SOURCE RECORDS Block Start
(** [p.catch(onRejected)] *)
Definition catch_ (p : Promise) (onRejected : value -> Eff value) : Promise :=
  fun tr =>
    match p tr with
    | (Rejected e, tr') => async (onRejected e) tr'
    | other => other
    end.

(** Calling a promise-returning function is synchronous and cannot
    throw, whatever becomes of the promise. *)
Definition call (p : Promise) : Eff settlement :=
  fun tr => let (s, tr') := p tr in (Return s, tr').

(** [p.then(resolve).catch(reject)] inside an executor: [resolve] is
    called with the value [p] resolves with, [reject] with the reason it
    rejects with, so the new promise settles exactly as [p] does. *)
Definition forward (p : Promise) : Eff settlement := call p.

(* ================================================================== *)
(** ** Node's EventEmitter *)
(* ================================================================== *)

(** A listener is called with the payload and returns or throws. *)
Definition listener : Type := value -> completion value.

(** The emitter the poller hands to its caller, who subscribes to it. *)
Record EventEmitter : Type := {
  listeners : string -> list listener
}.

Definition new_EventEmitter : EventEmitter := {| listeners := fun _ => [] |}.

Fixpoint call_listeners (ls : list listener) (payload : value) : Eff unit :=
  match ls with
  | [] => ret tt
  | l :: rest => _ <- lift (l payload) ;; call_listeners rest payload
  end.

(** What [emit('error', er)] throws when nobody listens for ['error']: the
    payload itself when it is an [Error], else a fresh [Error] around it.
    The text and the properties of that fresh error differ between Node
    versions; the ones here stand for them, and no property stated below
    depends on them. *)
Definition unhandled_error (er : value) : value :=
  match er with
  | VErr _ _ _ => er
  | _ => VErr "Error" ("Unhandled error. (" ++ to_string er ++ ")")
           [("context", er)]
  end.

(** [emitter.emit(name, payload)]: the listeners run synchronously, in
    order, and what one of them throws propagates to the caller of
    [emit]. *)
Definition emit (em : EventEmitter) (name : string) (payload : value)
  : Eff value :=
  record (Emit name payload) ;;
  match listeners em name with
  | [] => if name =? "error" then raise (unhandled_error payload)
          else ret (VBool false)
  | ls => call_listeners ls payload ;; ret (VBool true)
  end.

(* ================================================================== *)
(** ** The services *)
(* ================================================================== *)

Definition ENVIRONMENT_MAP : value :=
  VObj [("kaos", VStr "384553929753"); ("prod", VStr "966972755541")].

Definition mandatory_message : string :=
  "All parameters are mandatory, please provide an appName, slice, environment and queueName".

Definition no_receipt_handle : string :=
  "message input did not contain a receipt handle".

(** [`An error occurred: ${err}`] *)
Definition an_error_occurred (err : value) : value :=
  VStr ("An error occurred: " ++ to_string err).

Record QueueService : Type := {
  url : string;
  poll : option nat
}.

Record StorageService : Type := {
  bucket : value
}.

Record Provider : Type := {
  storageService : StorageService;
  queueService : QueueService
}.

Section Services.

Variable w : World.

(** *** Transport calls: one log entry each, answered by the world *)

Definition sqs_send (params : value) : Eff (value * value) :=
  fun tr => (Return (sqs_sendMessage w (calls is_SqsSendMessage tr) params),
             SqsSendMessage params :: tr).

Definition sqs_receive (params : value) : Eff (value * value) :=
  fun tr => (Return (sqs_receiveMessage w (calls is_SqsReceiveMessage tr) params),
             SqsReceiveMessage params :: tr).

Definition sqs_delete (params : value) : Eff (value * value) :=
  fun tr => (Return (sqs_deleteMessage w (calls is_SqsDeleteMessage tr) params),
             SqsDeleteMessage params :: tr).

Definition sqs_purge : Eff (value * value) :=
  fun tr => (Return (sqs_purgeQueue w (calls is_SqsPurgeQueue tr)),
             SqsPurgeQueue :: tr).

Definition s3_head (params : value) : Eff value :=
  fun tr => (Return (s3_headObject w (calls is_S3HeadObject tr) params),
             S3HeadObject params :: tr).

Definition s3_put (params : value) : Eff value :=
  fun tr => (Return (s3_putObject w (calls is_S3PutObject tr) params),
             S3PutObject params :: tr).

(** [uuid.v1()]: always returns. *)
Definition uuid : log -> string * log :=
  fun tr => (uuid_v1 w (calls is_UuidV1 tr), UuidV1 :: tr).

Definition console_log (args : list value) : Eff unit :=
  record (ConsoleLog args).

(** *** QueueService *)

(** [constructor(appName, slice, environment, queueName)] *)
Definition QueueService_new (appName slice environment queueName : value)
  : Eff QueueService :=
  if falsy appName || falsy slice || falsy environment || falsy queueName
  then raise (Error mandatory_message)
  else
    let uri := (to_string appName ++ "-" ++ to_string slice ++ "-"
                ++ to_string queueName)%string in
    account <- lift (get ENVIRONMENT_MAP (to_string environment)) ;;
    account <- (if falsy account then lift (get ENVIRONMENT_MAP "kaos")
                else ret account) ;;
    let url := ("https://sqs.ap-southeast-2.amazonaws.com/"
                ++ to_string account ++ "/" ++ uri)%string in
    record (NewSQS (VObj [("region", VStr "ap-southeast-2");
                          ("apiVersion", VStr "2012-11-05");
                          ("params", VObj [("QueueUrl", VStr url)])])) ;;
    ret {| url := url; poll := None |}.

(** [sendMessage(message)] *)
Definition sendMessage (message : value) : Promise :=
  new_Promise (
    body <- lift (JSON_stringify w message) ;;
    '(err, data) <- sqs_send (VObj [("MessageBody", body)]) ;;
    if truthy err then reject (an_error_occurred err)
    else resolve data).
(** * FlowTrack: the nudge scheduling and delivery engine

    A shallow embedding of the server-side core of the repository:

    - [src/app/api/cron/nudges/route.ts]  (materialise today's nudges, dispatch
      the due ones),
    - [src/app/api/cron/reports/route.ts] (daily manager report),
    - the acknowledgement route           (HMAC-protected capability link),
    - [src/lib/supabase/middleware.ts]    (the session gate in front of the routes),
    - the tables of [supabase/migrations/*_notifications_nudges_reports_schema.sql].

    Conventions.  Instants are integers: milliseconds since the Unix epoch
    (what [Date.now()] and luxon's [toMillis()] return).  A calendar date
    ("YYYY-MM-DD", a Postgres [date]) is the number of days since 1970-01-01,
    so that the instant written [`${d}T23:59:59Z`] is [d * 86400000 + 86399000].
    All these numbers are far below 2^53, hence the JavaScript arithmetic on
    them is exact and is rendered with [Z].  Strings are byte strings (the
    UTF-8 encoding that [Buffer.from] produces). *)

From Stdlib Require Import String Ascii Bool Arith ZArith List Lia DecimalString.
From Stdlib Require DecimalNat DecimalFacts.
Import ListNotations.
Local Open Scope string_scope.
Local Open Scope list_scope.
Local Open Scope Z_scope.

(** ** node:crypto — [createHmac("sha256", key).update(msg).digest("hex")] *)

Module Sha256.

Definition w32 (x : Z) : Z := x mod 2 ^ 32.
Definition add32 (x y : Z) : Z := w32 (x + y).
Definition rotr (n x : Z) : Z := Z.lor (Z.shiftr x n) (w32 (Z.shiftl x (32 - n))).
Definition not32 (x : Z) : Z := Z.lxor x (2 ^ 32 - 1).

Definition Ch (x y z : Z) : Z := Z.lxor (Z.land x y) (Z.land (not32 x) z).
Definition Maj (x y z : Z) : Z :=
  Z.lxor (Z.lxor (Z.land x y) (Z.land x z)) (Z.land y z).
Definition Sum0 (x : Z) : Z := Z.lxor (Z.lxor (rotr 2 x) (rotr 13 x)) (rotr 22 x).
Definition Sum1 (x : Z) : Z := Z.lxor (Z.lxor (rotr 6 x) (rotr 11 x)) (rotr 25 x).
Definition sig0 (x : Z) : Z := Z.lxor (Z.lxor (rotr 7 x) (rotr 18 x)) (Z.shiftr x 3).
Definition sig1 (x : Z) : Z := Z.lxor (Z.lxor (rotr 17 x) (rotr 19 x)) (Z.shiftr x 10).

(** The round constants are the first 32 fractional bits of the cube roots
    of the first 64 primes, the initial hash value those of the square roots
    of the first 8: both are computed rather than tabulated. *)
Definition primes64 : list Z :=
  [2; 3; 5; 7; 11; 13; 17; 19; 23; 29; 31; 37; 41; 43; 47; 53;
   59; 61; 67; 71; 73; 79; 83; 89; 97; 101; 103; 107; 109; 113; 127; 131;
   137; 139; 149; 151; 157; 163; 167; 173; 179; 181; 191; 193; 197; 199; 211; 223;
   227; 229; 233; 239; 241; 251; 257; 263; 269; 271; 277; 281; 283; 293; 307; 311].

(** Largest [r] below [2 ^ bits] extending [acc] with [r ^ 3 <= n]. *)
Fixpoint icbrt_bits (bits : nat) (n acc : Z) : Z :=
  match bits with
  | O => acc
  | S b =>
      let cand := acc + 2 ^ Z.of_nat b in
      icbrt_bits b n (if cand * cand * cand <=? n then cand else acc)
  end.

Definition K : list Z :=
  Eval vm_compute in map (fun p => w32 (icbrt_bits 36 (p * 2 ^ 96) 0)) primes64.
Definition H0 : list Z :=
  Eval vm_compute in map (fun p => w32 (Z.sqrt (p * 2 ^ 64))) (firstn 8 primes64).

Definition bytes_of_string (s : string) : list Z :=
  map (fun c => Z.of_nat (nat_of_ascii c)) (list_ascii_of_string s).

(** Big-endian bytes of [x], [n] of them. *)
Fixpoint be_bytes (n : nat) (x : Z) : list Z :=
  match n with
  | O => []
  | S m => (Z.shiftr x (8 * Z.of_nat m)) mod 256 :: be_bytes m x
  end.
SOURCE RECORDS Block End
**WORK INSTRUCTION**
Repeat the material exactly. Begin with its first line and end with the line that has "fun tr => let".

**EXERCISE OUTPUT**
(** [p.catch(onRejected)] *)
Definition catch_ (p : Promise) (onRejected : value -> Eff value) : Promise :=
  fun tr =>
    match p tr with
    | (Rejected e, tr') => async (onRejected e) tr'
    | other => other
    end.

(** Calling a promise-returning function is synchronous and cannot
    throw, whatever becomes of the promise. *)
Definition call (p : Promise) : Eff settlement :=
  fun tr => let (s, tr') := p tr in (Return s, tr').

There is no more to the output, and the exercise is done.